DATA FOR THE TASK –
*** Block opens ***
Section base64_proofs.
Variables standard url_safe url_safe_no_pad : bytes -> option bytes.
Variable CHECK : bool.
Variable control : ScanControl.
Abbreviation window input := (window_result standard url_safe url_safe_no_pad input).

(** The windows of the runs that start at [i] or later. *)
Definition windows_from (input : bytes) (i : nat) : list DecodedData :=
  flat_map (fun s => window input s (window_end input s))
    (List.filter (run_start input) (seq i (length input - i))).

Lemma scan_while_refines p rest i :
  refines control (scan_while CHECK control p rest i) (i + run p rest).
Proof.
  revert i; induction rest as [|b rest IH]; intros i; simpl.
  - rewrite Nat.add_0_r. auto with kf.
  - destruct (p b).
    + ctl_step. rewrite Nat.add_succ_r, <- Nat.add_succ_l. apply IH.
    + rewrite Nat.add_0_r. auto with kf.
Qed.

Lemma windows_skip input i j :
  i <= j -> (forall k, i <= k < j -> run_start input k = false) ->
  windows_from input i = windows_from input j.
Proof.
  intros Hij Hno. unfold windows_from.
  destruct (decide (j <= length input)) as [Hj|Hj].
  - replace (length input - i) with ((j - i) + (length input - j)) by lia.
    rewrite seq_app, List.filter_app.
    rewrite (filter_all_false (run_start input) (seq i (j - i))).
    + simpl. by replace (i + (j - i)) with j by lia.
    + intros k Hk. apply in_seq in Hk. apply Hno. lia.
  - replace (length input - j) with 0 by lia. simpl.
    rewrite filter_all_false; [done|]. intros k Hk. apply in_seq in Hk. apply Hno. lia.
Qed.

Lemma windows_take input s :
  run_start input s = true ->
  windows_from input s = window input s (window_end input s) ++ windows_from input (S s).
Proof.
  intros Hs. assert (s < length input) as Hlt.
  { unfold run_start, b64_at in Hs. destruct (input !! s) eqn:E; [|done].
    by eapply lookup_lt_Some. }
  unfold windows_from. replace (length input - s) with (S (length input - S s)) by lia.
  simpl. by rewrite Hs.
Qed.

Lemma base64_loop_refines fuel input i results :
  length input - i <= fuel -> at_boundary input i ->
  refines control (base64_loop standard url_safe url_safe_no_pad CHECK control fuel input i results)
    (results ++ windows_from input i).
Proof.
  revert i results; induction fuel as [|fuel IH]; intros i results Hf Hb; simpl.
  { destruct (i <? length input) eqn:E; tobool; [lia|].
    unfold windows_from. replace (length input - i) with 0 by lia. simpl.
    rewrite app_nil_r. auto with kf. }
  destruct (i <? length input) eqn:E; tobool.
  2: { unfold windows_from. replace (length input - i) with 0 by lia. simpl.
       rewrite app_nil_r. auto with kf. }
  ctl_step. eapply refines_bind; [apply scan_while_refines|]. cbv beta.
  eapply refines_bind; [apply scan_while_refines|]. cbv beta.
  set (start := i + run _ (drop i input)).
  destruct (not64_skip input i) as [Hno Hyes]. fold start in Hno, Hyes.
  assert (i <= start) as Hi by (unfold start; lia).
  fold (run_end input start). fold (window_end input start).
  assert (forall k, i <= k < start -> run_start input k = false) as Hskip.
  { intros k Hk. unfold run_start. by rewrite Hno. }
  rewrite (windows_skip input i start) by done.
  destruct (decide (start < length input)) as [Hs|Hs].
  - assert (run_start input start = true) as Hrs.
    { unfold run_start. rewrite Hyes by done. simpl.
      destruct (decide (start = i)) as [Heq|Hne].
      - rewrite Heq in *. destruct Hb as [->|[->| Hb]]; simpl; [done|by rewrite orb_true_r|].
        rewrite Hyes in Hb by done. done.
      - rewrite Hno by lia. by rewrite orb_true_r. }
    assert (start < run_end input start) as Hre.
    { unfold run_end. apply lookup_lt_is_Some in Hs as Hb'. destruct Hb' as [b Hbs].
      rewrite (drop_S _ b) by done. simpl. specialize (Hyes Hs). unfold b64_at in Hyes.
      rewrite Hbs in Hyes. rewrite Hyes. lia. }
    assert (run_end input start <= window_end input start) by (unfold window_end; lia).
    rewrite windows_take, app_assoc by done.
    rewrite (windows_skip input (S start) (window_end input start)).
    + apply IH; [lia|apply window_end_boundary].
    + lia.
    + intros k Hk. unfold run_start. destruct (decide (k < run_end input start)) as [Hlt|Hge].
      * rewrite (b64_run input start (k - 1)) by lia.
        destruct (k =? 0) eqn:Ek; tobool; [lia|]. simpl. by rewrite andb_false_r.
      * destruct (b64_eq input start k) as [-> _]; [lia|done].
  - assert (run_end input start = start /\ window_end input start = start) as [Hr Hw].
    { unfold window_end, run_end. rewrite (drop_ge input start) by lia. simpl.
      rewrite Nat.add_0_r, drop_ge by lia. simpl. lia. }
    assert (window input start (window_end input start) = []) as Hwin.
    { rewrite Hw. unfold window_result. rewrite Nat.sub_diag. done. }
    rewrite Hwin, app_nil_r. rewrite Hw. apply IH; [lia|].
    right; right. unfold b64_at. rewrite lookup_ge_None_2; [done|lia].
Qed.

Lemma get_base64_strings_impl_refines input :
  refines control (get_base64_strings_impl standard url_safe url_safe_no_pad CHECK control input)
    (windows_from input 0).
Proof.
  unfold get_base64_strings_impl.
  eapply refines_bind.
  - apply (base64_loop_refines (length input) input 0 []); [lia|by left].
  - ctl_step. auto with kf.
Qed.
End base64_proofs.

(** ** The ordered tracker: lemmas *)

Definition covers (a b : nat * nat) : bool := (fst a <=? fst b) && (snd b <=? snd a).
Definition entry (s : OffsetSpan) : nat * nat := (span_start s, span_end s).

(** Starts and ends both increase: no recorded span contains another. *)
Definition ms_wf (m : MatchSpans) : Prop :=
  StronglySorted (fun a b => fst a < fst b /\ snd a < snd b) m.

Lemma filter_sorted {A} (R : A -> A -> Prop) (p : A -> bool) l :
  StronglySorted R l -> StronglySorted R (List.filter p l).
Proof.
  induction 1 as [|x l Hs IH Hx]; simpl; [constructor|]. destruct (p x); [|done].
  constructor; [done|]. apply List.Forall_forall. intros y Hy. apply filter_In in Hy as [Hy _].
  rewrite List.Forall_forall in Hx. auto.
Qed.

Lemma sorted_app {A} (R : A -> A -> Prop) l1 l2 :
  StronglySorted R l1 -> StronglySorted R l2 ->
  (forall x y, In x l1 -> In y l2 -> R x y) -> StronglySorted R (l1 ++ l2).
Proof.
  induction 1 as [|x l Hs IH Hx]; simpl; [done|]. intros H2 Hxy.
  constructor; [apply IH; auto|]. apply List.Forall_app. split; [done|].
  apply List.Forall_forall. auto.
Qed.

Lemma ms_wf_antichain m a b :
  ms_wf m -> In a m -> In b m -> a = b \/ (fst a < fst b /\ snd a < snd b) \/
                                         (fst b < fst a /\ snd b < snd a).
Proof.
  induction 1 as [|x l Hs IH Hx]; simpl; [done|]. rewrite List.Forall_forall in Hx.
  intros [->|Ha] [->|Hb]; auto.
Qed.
*** Block closes ***
All lines of the records above that carry the word "Hwin" should be listed.

    assert (window input start (window_end input start) = []) as Hwin.
    rewrite Hwin, app_nil_r. rewrite Hw. apply IH; [lia|].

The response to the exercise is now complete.